Hi Gabi,
I need some more information to address your concerns. See below:
> I have a question regarding noisy EXAFS, since I
> analyze biological zinc samples. I have seen Bruce's
> data and it is quiet as a sleeping snail all the way
> till chi(k)=16, however I have a completely different
> situation since I encounter noise at high chi(k) and I
> need an advice from whoever can supply it.
> As I use AUTOBK with emax set to maximum I observe
> chi(k) which is quiet at 0-9, and at 9-12 I obsrerve
> clearly the oscillations but with the addition of
> small spikes resulting from noise. At chi (R ) I see
> the first shell peak at 1.5A with amplitude of 1.
> Adjacent to this peak I observe a small peak at 1A
> with 0.5 amplitude.
What is emax?
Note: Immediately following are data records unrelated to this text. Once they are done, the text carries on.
(** X7. When the listing call fails, a lookup by name decides on the
    error: if it is, or wraps, [ErrNotFound], [DeleteInstance] returns
    nil and [GetInstance] the error ["instance not found"]; otherwise
    both return the error wrapped twice, so that [errors.Is] still finds
    it.  No other call is made. *)
Theorem lookup_by_name_listing_fails :
  forall (W : Type) (computeClient : compute.ClientInterface W)
         (o : client.OciCli) (instanceID : string) (w w' : W) (e : error),
    client.HasPrefix instanceID "ocid1.instance" = false ->
    compute.ListInstances {| lsr_CompartmentId := CompartmentId (client.cfg o) |} w
      = (inr e, w') ->
    (Is e ErrNotFound = true ->
       client.DeleteInstance o instanceID w = (Done None, w')
       /\ client.GetInstance o instanceID w
          = (Done (inr (errorString "instance not found")), w'))
    /\ (Is e ErrNotFound = false ->
        exists err : error,
          client.DeleteInstance o instanceID w = (Done (Some err), w')
          /\ client.GetInstance o instanceID w = (Done (inr err), w')
          /\ Error err
             = "failed to determine instance: error listing instances: "
               +:+ Error e
          /\ Is err e = true).
Proof.
  intros W cc o instanceID w w' e Hprefix Hlist.
  assert (Hfind : forall tags,
             client.FindInstanceByTags o tags w
             = (Done (None, Some (Errorf_w "error listing instances: " e)), w')).
  { intros tags. unfold client.FindInstanceByTags.
    rewrite run_call_bind, Hlist. reflexivity. }
  assert (His : Is (Errorf_w "error listing instances: " e) ErrNotFound
                = Is e ErrNotFound) by reflexivity.
  unfold client.DeleteInstance, client.GetInstance. rewrite Hprefix.
  unfold mbind, Cloud_bind. rewrite !Hfind, His.
  split; intros Hnf; rewrite Hnf.
  - split; reflexivity.
  - eexists. split; [ reflexivity |]. split; [ reflexivity |].
    split; [ reflexivity |].
    apply Is_Errorf_w, Is_Errorf_w, Is_refl.
Qed.

Lemma lookup_by_name_listing_fails_witness :
  @client.DeleteInstance unit (failing timeout) testCli "my-runner" tt
  = (Done (Some (Errorf_w "failed to determine instance: "
                   (Errorf_w "error listing instances: " timeout))), tt)
  /\ @client.DeleteInstance unit (failing (Errorf_w "compute: " ErrNotFound))
       testCli "my-runner" tt
     = (Done None, tt).
Proof.
  split.
  - destruct (lookup_by_name_listing_fails unit (failing timeout) testCli
                "my-runner" tt tt timeout eq_refl eq_refl) as [_ Hother].
    destruct (Hother eq_refl) as (err & Hdel & _ & _ & _).
    rewrite Hdel. vm_compute in Hdel. injection Hdel as <-. reflexivity.
  - destruct (lookup_by_name_listing_fails unit
                (failing (Errorf_w "compute: " ErrNotFound)) testCli
                "my-runner" tt tt (Errorf_w "compute: " ErrNotFound)
                eq_refl eq_refl) as [Hnf _].
    destruct (Hnf eq_refl) as [Hdel _]. exact Hdel.
Defined.

(** X8. A handle that starts with [ocid1.instance] is used as the
    identifier as it is: [DeleteInstance] makes the termination request
    and [GetInstance] the point lookup for the handle itself, and what
    the listing call would answer has no part in the result. *)
Theorem lookup_by_identifier_does_not_list :
  forall (W : Type) (c1 c2 : compute.ClientInterface W)
         (o : client.OciCli) (instanceID : string) (w : W),
    client.HasPrefix instanceID "ocid1.instance" = true ->
    (forall req v, @compute.TerminateInstance W c1 req v
                   = @compute.TerminateInstance W c2 req v) ->
    (forall req v, @compute.GetInstance W c1 req v
                   = @compute.GetInstance W c2 req v) ->
    @client.DeleteInstance W c1 o instanceID w
    = @client.DeleteInstance W c2 o instanceID w
    /\ @client.GetInstance W c1 o instanceID w
       = @client.GetInstance W c2 o instanceID w
    /\ @client.DeleteInstance W c1 o instanceID w
       = (Done match (@compute.TerminateInstance W c1
                        {| tir_InstanceId := instanceID |} w).1 with
               | None => None
               | Some e => Some (Errorf_w "error terminating instance: " e)
               end,
          (@compute.TerminateInstance W c1
             {| tir_InstanceId := instanceID |} w).2)
    /\ @client.GetInstance W c1 o instanceID w
       = (Done match (@compute.GetInstance W c1
                        {| gir_InstanceId := instanceID |} w).1 with
               | inl r => inl (gir_Instance r)
               | inr e => inr (Errorf_w "error getting instance: " e)
               end,
          (@compute.GetInstance W c1
             {| gir_InstanceId := instanceID |} w).2).
Proof.
  intros W c1 c2 o instanceID w Hprefix Hterm Hget.
  unfold client.DeleteInstance, client.GetInstance. rewrite Hprefix.
  unfold client.terminateById, client.getById. rewrite !run_call_bind.
  rewrite Hterm, Hget. repeat split.
  - destruct (compute.TerminateInstance _ w) as [[e |] w1]; reflexivity.
  - destruct (compute.GetInstance _ w) as [[r | e] w1]; reflexivity.
Qed.

Lemma lookup_by_identifier_does_not_list_witness :
  @client.GetInstance _ unlistable testCli "ocid1.instance.oc1.iad.b" twoRunners
  = (Done (inl myRunner), twoRunners)
  /\ @client.GetInstance _ unlistable testCli "ocid1.instance.oc1.iad.b"
       twoRunners
     = @client.GetInstance _ memory.service testCli "ocid1.instance.oc1.iad.b"
         twoRunners.
Proof.
  destruct (lookup_by_identifier_does_not_list memory.World unlistable
              memory.service testCli "ocid1.instance.oc1.iad.b" twoRunners
              eq_refl (fun _ _ => eq_refl) (fun _ _ => eq_refl))
    as (_ & Hsame & _ & Hget).
  split; [ rewrite Hget; reflexivity | exact Hsame ].
Defined.

(** X9. [GetInstance] with a name that no instance of the listing that
    is not terminated carries does not return: the resolver answers
    [(nil, nil)] and the nil instance is dereferenced. *)
Theorem GetInstance_unmatched_name_panics :
  forall (W : Type) (computeClient : compute.ClientInterface W)
         (o : client.OciCli) (instanceID : string) (w w' : W)
         (resp : ListInstancesResponse),
    client.HasPrefix instanceID "ocid1.instance" = false ->
    compute.ListInstances {| lsr_CompartmentId := CompartmentId (client.cfg o) |} w
      = (inl resp, w') ->
    (forall i, In i (Items resp) ->
       LifecycleState i <> InstanceLifecycleStateTerminated ->
       index (FreeformTags i) "Name" <> instanceID) ->
    client.GetInstance o instanceID w = (Panic nilDereference, w').
Proof.
  intros W cc o instanceID w w' resp Hprefix Hlist Hnone.
  unfold client.GetInstance. rewrite Hprefix.
  unfold mbind at 1. unfold Cloud_bind. fold (byName instanceID).
  rewrite (FindInstanceByTags_listed o _ w w' resp Hlist).
  rewrite (findInItems_no_match _ _ (firstMatch_byName_none _ _ Hnone)).
  reflexivity.
Qed.

Lemma GetInstance_unmatched_name_panics_witness :
  client.GetInstance testCli "my-runner" goneWorld
  = (Panic nilDereference, goneWorld).
Proof.
  apply (GetInstance_unmatched_name_panics memory.World memory.service
           testCli "my-runner" goneWorld goneWorld {| Items := goneWorld |}).
  - reflexivity.
  - reflexivity.
  - intros i [<- | []] Hlive. exfalso. apply Hlive. reflexivity.
Defined.

(** ** More on the merge *)

(** X10. After the merge the sizing of a runner spec is greater than
    zero in each of its three fields, whatever the spec and the overlay
    were. *)
Theorem MergeExtraSpecs_sizing_positive :
  forall (r : RunnerSpec) (e : extraSpecs),
    positive32 (Ocpus (MergeExtraSpecs r e)) = true
    /\ positive32 (MemoryInGBs (MergeExtraSpecs r e)) = true
    /\ 0 < BootVolumeSize (MergeExtraSpecs r e).
Proof.
  intros r e. rewrite MergeExtraSpecs_fields. simpl.
  pose proof (positive64_spec (es_BootVolumeSize e)) as Hb.
  destruct (positive32 (es_Ocpus e)) eqn:Ho,
           (positive32 (es_MemoryInGBs e)) eqn:Hm,
           (positive64 (es_BootVolumeSize e)) eqn:Hp;
    repeat split; try assumption; try reflexivity; try (apply Hb; reflexivity).
Qed.

(** X11. The merge writes the sizing, the key list and the two toggles
    only: placement, user data, controller, extra packages, tools and
    bootstrap request are those of the spec before; and the sizing it
    writes does not depend on the sizing the spec had. *)
Theorem MergeExtraSpecs_frame :
  forall (r r' : RunnerSpec) (e : extraSpecs),
    rs_AvailabilityDomain (MergeExtraSpecs r e) = rs_AvailabilityDomain r
    /\ CompartmentID (MergeExtraSpecs r e) = CompartmentID r
    /\ rs_SubnetID (MergeExtraSpecs r e) = rs_SubnetID r
    /\ rs_NsgID (MergeExtraSpecs r e) = rs_NsgID r
    /\ UserData (MergeExtraSpecs r e) = UserData r
    /\ ControllerID (MergeExtraSpecs r e) = ControllerID r
    /\ ExtraPackages (MergeExtraSpecs r e) = ExtraPackages r
    /\ rs_Tools (MergeExtraSpecs r e) = rs_Tools r
    /\ BootstrapParams (MergeExtraSpecs r e) = BootstrapParams r
    /\ Ocpus (MergeExtraSpecs r e) = Ocpus (MergeExtraSpecs r' e)
    /\ MemoryInGBs (MergeExtraSpecs r e) = MemoryInGBs (MergeExtraSpecs r' e)
    /\ BootVolumeSize (MergeExtraSpecs r e)
       = BootVolumeSize (MergeExtraSpecs r' e).
Proof.
  intros r r' e. rewrite !MergeExtraSpecs_fields. simpl.
  repeat split.
Qed.
Lemma get_foldl_store l s m k :
  PyDict.get k (foldl store m (enumerate_from s l))
  = match (if decide (s ≤ k) then l !! Z.to_nat (k - s) else None) with
    | Some lm => Some (position_of lm)
    | None => PyDict.get k m
    end.
Proof.
  revert s m. induction l as [|a l IH]; intros s m; simpl.
  - by case_decide.
  - rewrite IH, get_setitem.
    destruct (decide (s + 1 ≤ k)), (decide (s ≤ k)), (decide (s = k));
      try lia; try done.
    + by replace (Z.to_nat (k - s)) with (S (Z.to_nat (k - (s + 1)))) by lia.
    + subst. by rewrite Z.sub_diag.
Qed.

Lemma get_for_landmark h m k :
  PyDict.get k (for_landmark (landmark h) m)
  = match landmark_with_id h k with
    | Some lm => Some (position_of lm)
    | None => PyDict.get k m
    end.
Proof.
  unfold for_landmark, enumerate, landmark_with_id.
  rewrite get_foldl_store, Z.sub_0_r. done.
Qed.

Lemma for_hand_landmarks_cons h hs m :
  for_hand_landmarks (h :: hs) m
  = for_hand_landmarks hs (for_landmark (landmark h) m).
Proof. done. Qed.

Lemma for_hand_landmarks_app hs1 hs2 m :
  for_hand_landmarks (hs1 ++ hs2) m
  = for_hand_landmarks hs2 (for_hand_landmarks hs1 m).
Proof. apply foldl_app. Qed.

Lemma get_for_hand_landmarks hs m k :
  PyDict.get k (for_hand_landmarks hs m)
  = match last_landmark_with_id k hs with
    | Some lm => Some (position_of lm)
    | None => PyDict.get k m
    end.
Proof.
  revert m. induction hs as [|h hs IH]; intros m; [done|].
  rewrite for_hand_landmarks_cons, IH. simpl.
  destruct (last_landmark_with_id k hs); [done|].
  apply get_for_landmark.
Qed.

Lemma last_landmark_with_id_app k hs1 hs2 :
  last_landmark_with_id k (hs1 ++ hs2)
  = match last_landmark_with_id k hs2 with
    | Some lm => Some lm
    | None => last_landmark_with_id k hs1
    end.
Proof.
  induction hs1 as [|h hs1 IH]; simpl.
  - by destruct (last_landmark_with_id k hs2).
  - rewrite IH. by destruct (last_landmark_with_id k hs2).
Qed.

Lemma last_landmark_with_id_None k hs :
  Forall (λ h, landmark_with_id h k = None) hs →
  last_landmark_with_id k hs = None.
Proof. induction 1 as [|h hs Hh _ IH]; simpl; [done|]. by rewrite IH. Qed.

(** The keys stay an initial segment of the integers. *)
Lemma keys_foldl_store l s m a :
  0 ≤ s ≤ a → PyDict.keys m = seqZ 0 a →
  PyDict.keys (foldl store m (enumerate_from s l))
  = seqZ 0 (Z.max a (s + Z.of_nat (length l))).
Proof.
  revert s m a.
  induction l as [|lm l IH]; intros s m a Hs Hm; cbn [enumerate_from foldl].
  - rewrite Hm. f_equal. cbn [length]. lia.
  - destruct (decide (s = a)) as [->|Hne].
    + rewrite (IH (a + 1) _ (a + 1)); [f_equal; cbn [length]; lia|lia|].
      rewrite keys_setitem_fresh, Hm.
      * by rewrite seqZ_app by lia.
      * rewrite Hm, elem_of_seqZ. lia.
    + rewrite (IH (s + 1) _ a); [f_equal; cbn [length]; lia|lia|].
      rewrite keys_setitem_in; [done|].
      rewrite Hm, elem_of_seqZ. lia.
Qed.
(* ================================================================== *)
(** ** Running the two XML operations *)
(* ================================================================== *)

Lemma run_call_fetch_records (c : xml_call) :
  run_call c = fetch_records (call_url c) (call_params c) (record_key c) (fetch_error_prefix c).
Proof. destruct c; reflexivity. Qed.

Lemma received_inv (env : Env) (c : xml_call) (envelope : record) :
  received env c = Some envelope ->
  exists r xml_dict,
    requests_get env (call_url c) (call_params c) = inr r /\
    ((400 <=? status_code r) && (status_code r <? 600))%Z = false /\
    xmltodict_parse r = inr xml_dict /\
    envelope_of xml_dict = Some envelope.
Proof.
  unfold received.
  destruct (requests_get env (call_url c) (call_params c)) as [e|r]; [discriminate|].
  destruct ((400 <=? status_code r) && (status_code r <? 600))%Z eqn:Hs; [discriminate|].
  destruct (xmltodict_parse r) as [e|x] eqn:Hx; [discriminate|].
  intros H. exists r, x. auto.
Qed.

Lemma envelope_of_get (xml_dict : pyval) (envelope : record) :
  envelope_of xml_dict = Some envelope ->
  dict_get xml_dict "bustime-response" (PyDict []) = inr (PyDict envelope).
Proof.
  destruct xml_dict as [| | | | | |root]; simpl; try discriminate.
  destruct (lookup "bustime-response" root) as [v|]; [|intros [= <-]; reflexivity].
  destruct v; try discriminate. intros [= <-]. reflexivity.
Qed.

Lemma DataFrame_records (env : Env) (recs : list record) :
  recs <> [] ->
  DataFrame (PyList (map PyDict recs)) env = ([], inr (pd.frame_of_records recs)).
Proof.
  destruct recs as [|r recs]; [contradiction|]. intros _.
  unfold DataFrame. cbn [map].
  rewrite (proj2 (all_mappings_spec (PyDict r :: map PyDict recs) (r :: recs)) eq_refl).
  reflexivity.
Qed.

Lemma run_call_records (env : Env) (c : xml_call) (envelope : record) (recs : list record) :
  received env c = Some envelope ->
  has_key "error" envelope = false ->
  records_in (record_key c) envelope = Some recs ->
  recs <> [] ->
  run_call c env = ([HttpGet (call_url c) (call_params c)], inr (Frame (normalized_table recs))).
Proof.
  intros Hrecv Herr Hrecs Hne.
  destruct (received_inv _ _ Hrecv) as (r & x & Hget & Hstatus & Hparse & Henv).
  apply envelope_of_get in Henv.
  rewrite run_call_fetch_records.
  run_steps.
  rewrite Hget, Hstatus. run_steps. rewrite Hparse. run_steps. rewrite Henv. run_steps.
  unfold has_key in Herr. rewrite Herr. run_steps.
  unfold records_in in Hrecs. cbv beta iota delta [dict_get].
  destruct (lookup (record_key c) envelope) as [v|]; [|congruence].
  destruct v as [| | | | |items|d]; try discriminate.
  - apply all_mappings_spec in Hrecs. subst items.
    run_steps. rewrite (DataFrame_records env Hne). reflexivity.
  - injection Hrecs as <-.
    run_steps. change [PyDict d] with (map PyDict [d]).
    rewrite (DataFrame_records env (recs := [d])) by discriminate.
    reflexivity.
Qed.

Lemma records_in_nil (key : string) (envelope : record) :
  records_in key envelope = Some [] ->
  dict_get (PyDict envelope) key (PyList []) = inr (PyList []).
Proof.
  unfold records_in, dict_get.
  destruct (lookup key envelope) as [v|]; [|reflexivity].
  destruct v; try discriminate.
  intros H. apply all_mappings_spec in H. subst. reflexivity.
Qed.

Lemma run_call_no_records (env : Env) (c : xml_call) (envelope : record) :
  received env c = Some envelope ->
  has_key "error" envelope = false ->
  records_in (record_key c) envelope = Some [] ->
  run_call c env =
    if pandas_ge_2 env
    then ([HttpGet (call_url c) (call_params c);
           Print "Error processing response: " (ArgExn AttributeError)],
          inr (Value PyNone))
    else ([HttpGet (call_url c) (call_params c)],
          inr (Frame (normalized_table []))).
Proof.
  intros Hrecv Herr Hrecs.
  destruct (received_inv _ _ Hrecv) as (r & x & Hget & Hstatus & Hparse & Henv).
  apply envelope_of_get in Henv. apply records_in_nil in Hrecs.
  rewrite run_call_fetch_records.
  run_steps.
  rewrite Hget, Hstatus. run_steps. rewrite Hparse. run_steps. rewrite Henv. run_steps.
  unfold has_key in Herr. rewrite Herr. run_steps. rewrite Hrecs. run_steps.
  unfold DataFrame. destruct (pandas_ge_2 env); reflexivity.
Qed.

Lemma envelope_of_getitem (xml_dict : pyval) (envelope : record) :
  envelope_of xml_dict = Some envelope ->
  has_key "error" envelope = true ->
  getitem xml_dict "bustime-response" = inr (PyDict envelope).
Proof.
  destruct xml_dict as [| | | | | |root]; simpl; try discriminate.
  destruct (lookup "bustime-response" root) as [v|].
  - destruct v; try discriminate. intros [= <-]. reflexivity.
  - intros [= <-]. discriminate.
Qed.

Lemma run_call_error (env : Env) (c : xml_call) (envelope : record) :
  received env c = Some envelope ->
  has_key "error" envelope = true ->
  exists line,
    run_call c env = ([HttpGet (call_url c) (call_params c); line], inr (Value PyNone)) /\
    forall err msg,
      lookup "error" envelope = Some (PyDict err) ->
      lookup "msg" err = Some msg ->
      line = Print "API Error: " (ArgVal msg).
Proof.
  intros Hrecv Herr.
  destruct (received_inv _ _ Hrecv) as (r & x & Hget & Hstatus & Hparse & Henv).
  pose proof (envelope_of_getitem _ Henv Herr) as Hitem.
  apply envelope_of_get in Henv.
  rewrite run_call_fetch_records.
  run_steps.
  rewrite Hget, Hstatus. run_steps. rewrite Hparse. run_steps. rewrite Henv. run_steps.
  unfold has_key in Herr. rewrite Herr. run_steps. rewrite Hitem. run_steps.
  cbv beta iota delta [getitem].
  destruct (lookup "error" envelope) as [e|]; run_steps.
  - destruct e as [| | | | | |d]; run_steps;
      try (eexists; split; [reflexivity | intros err msg [= ]]).
    destruct (lookup "msg" d) as [m|] eqn:Hm; run_steps;
      (eexists; split; [reflexivity | intros err msg H1 H2; congruence]).
  - eexists; split; [reflexivity | intros err msg [= ]].
Qed.

(* ================================================================== *)
(** ** Postconditions of programs *)
(* ================================================================== *)

Lemma ensures_ret {A} (a : A) (P : A -> Prop) : P a -> ensures (ret a) P.
Proof. intros Ha env a' [= <-]. exact Ha. Qed.

Lemma ensures_bind {A B} (m : M A) (f : A -> M B) (P : B -> Prop) :
  (forall a, ensures (f a) P) -> ensures (bind m f) P.
Proof.
  intros Hf env b. unfold outcome, bind.
  destruct (m env) as [l1 [e|a]]; cbn [snd]; [discriminate|].
  specialize (Hf a env b). unfold outcome in Hf.
  destruct (f a env) as [l2 r]. exact Hf.
Qed.

Lemma ensures_try_except {A} (body : M A) clauses (P : A -> Prop) :
  ensures body P ->
  (forall e, ensures (handle clauses e) P) ->
  ensures (try_except body clauses) P.
Proof.
  intros Hbody Hh env a. unfold outcome, try_except.
  specialize (Hbody env a). unfold outcome in Hbody.
  destruct (body env) as [l1 [e|a']]; cbn [snd] in *; [|exact Hbody].
  specialize (Hh e env a). unfold outcome in Hh.
  destruct (handle clauses e env) as [l2 r]. exact Hh.
Qed.

Lemma never_raises_try_except {A} (body : M A) clauses :
  (forall e, never_raises (handle clauses e)) ->
  never_raises (try_except body clauses).
Proof.
  intros Hh env. unfold outcome, try_except.
  destruct (body env) as [l1 [e|a]]; cbn [snd]; [|eauto].
  destruct (Hh e env) as [a Ha]. unfold outcome in Ha.
  destruct (handle clauses e env) as [l2 r]. eauto.
Qed.

Lemma fetch_records_handlers_return (fetch_error : string) (e : exn) (env : Env) :
  exists line,
    handle
      [except_RequestException (fun e =>
         print fetch_error (ArgExn e) ;; ret (Value PyNone));
       except_Exception (fun e =>
         print "Error processing response: " (ArgExn e) ;; ret (Value PyNone))]
      e env = ([line], inr (Value PyNone)).
Proof.
  run_steps. destruct (isinstance_RequestException e); eexists; reflexivity.
Qed.

Lemma fetch_records_total (url : string) params (key fetch_error : string) (env : Env) :
  exists r, outcome (fetch_records url params key fetch_error env) = inr r /\ table_or_None r.
Proof.
  assert (Hnr : never_raises (fetch_records url params key fetch_error)).
  { apply never_raises_try_except. intros e env'.
    destruct (fetch_records_handlers_return fetch_error e env') as [line ->].
    eexists. reflexivity. }
  destruct (Hnr env) as [r Hr]. exists r. split; [exact Hr|].
  clear Hnr. revert env r Hr. change (ensures (fetch_records url params key fetch_error) table_or_None).
  apply ensures_try_except.
  - repeat (apply ensures_bind; intros).
    match goal with
    | |- ensures (if ?b then _ else _) _ => destruct b
    end.
    + repeat (apply ensures_bind; intros). apply ensures_ret. left. reflexivity.
    + repeat (apply ensures_bind; intros). apply ensures_ret. right. eauto.
  - intros e env' r.
    destruct (fetch_records_handlers_return fetch_error e env') as [line ->].
    intros [= <-]. left. reflexivity.
Qed.

Lemma run_call_frame_inv (env : Env) (c : xml_call) (df : pd.DataFrame) :
  outcome (run_call c env) = inr (Frame df) ->
  exists envelope recs,
    received env c = Some envelope /\
    has_key "error" envelope = false /\
    records_in (record_key c) envelope = Some recs /\
    df = normalized_table recs.
Proof.
  rewrite run_call_fetch_records. intros H. unfold received, envelope_of, has_key, records_in.
  crunch H.
  all: try match goal with
           | Hm : pd.all_mappings [PyDict _] = Some _ |- _ =>
               cbn [pd.all_mappings] in Hm; injection Hm as <-
           end.
  all: injection H as <-; eexists _, _; split; [reflexivity|];
    split; [first [assumption | reflexivity]|];
    split;
    [ match goal with
      | Hl : lookup (record_key _) _ = _ |- _ => rewrite Hl
      end; first [reflexivity | eassumption]
    | reflexivity ].
Qed.

(* ================================================================== *)
(** ** The normalized table *)
(* ================================================================== *)

Lemma normalized_table_eq (recs : list record) :
  normalized_table recs =
    let cols := pd.fast_unique_multiple_list_gen (map keys recs) in
    {| pd.columns := pd.ObjectIndex (map strip cols);
       pd.rows := map (pd.row_of cols) recs |}.
Proof. reflexivity. Qed.

Lemma normalized_table_length (recs : list record) :
  length (pd.rows (normalized_table recs)) = length recs.
Proof. rewrite normalized_table_eq. cbn. apply length_map. Qed.

Lemma normalized_table_labels (recs : list record) :
  labels (normalized_table recs) =
    map strip (pd.fast_unique_multiple_list_gen (map keys recs)).
Proof. reflexivity. Qed.

Lemma normalized_table_labels_trimmed (recs : list record) :
  Forall trimmed (labels (normalized_table recs)).
Proof.
  rewrite normalized_table_labels. apply Forall_forall. intros n Hn.
  apply in_map_iff in Hn. destruct Hn as [k [<- _]]. apply strip_trimmed.
Qed.

Lemma normalized_table_label_set (recs : list record) (n : string) :
  In n (labels (normalized_table recs)) <->
  exists r k, In r recs /\ In k (keys r) /\ n = strip k.
Proof.
  rewrite normalized_table_labels, in_map_iff. split.
  - intros [k [<- Hk]]. apply In_fast_unique in Hk. destruct Hk as [l [Hl Hk]].
    apply in_map_iff in Hl. destruct Hl as [r [<- Hr]]. exists r, k. auto.
  - intros [r [k [Hr [Hk ->]]]]. exists k. split; [reflexivity|].
    apply In_fast_unique. exists (keys r). split; [apply in_map, Hr | exact Hk].
Qed.

(** The cell of a field: the column that the field name opened, in the row
    of its record, holds the value itself. *)
Lemma normalized_table_cell (recs : list record) (i : nat) (r : record)
    (k : string) (v : pyval) :
  nth_error recs i = Some r ->
  lookup k r = Some v ->
  exists j,
    nth_error (pd.fast_unique_multiple_list_gen (map keys recs)) j = Some k /\
    nth_error (labels (normalized_table recs)) j = Some (strip k) /\
    iat (normalized_table recs) i j = Some (pd.Val v).
Proof.
  intros Hi Hk.
  assert (Hin : In k (pd.fast_unique_multiple_list_gen (map keys recs))).
  { apply In_fast_unique. exists (keys r). split.
    - apply in_map. eapply nth_error_In. exact Hi.
    - eapply lookup_In_keys. exact Hk. }
  destruct (In_nth_error _ _ Hin) as [j Hj]. exists j.
  split; [exact Hj|]. split.
  - rewrite normalized_table_labels. apply map_nth_error. exact Hj.
  - unfold iat. rewrite normalized_table_eq. cbn.
    rewrite (map_nth_error _ _ _ Hi). unfold pd.row_of.
    rewrite (map_nth_error _ _ _ Hj). rewrite Hk. reflexivity.
Qed.

Lemma well_formed_labels (recs : list record) :
  Forall well_formed recs ->
  labels (normalized_table recs) = pd.fast_unique_multiple_list_gen (map keys recs).
Proof.
  intros Hwf. rewrite normalized_table_labels. apply map_strip_id.
  apply Forall_forall. intros k Hk. apply In_fast_unique in Hk.
  destruct Hk as [l [Hl Hk]]. apply in_map_iff in Hl. destruct Hl as [r [<- Hr]].
  rewrite Forall_forall in Hwf. destruct (Hwf r Hr) as [Hkeys _].
  rewrite Forall_forall in Hkeys. exact (Hkeys k Hk).
Qed.

(* ================================================================== *)
(** ** Properties of the normalization *)
(* ================================================================== *)

(** C1.  When the envelope holds a single mapping under the record key
    ([route] or [stop]) and no [error] key, the operation wraps the mapping:
    the table it returns is the table of the one-element sequence, with
    exactly one row. *)
Theorem single_mapping_is_wrapped (env : Env) (c : xml_call)
    (envelope r : record) :
  received env c = Some envelope ->
  has_key "error" envelope = false ->
  lookup (record_key c) envelope = Some (PyDict r) ->
  outcome (run_call c env) = inr (Frame (normalized_table [r])) /\
  length (pd.rows (normalized_table [r])) = 1%nat /\
  pd.rows (normalized_table [r]) = [pd.row_of (pd.fast_unique_multiple_list_gen [keys r]) r].
Proof.
  intros Hrecv Herr Hr.
  assert (Hrecs : records_in (record_key c) envelope = Some [r]).
  { unfold records_in. rewrite Hr. reflexivity. }
  rewrite (run_call_records env c Hrecv Herr Hrecs) by discriminate.
  repeat split.
Qed.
Do you mean that you set Ezero to the maximum of the
first derivative of the xmu data? What does the background function
look like? Does it have a large spike right at the beginning? If so
adjusting Ezero can help reduce that. Usually kmin should be small like
zero. The exception being if you have a large white line (peak at the
top of the absorption step). Then you want to increase kmin to help the
bkg go over the white line
>As I change Rbkg and Knin I cannot
> get rid of the small peak; the left region of the
> small peak is situated between 0.5 to 1A at chi(R ),
If you increase Rbkg to 2.5 you must be able to get rid of the low r
peak. Although I don't recommend that you do that, for real. Try it,
just for fun and see. Often the low r peaks really don't matter. To
get rid of them, the most robust method is to fit the first shell peak
with a theory then pull the fit back into Athena and remove the
background with the fit as a "standard". --see below for a recipe.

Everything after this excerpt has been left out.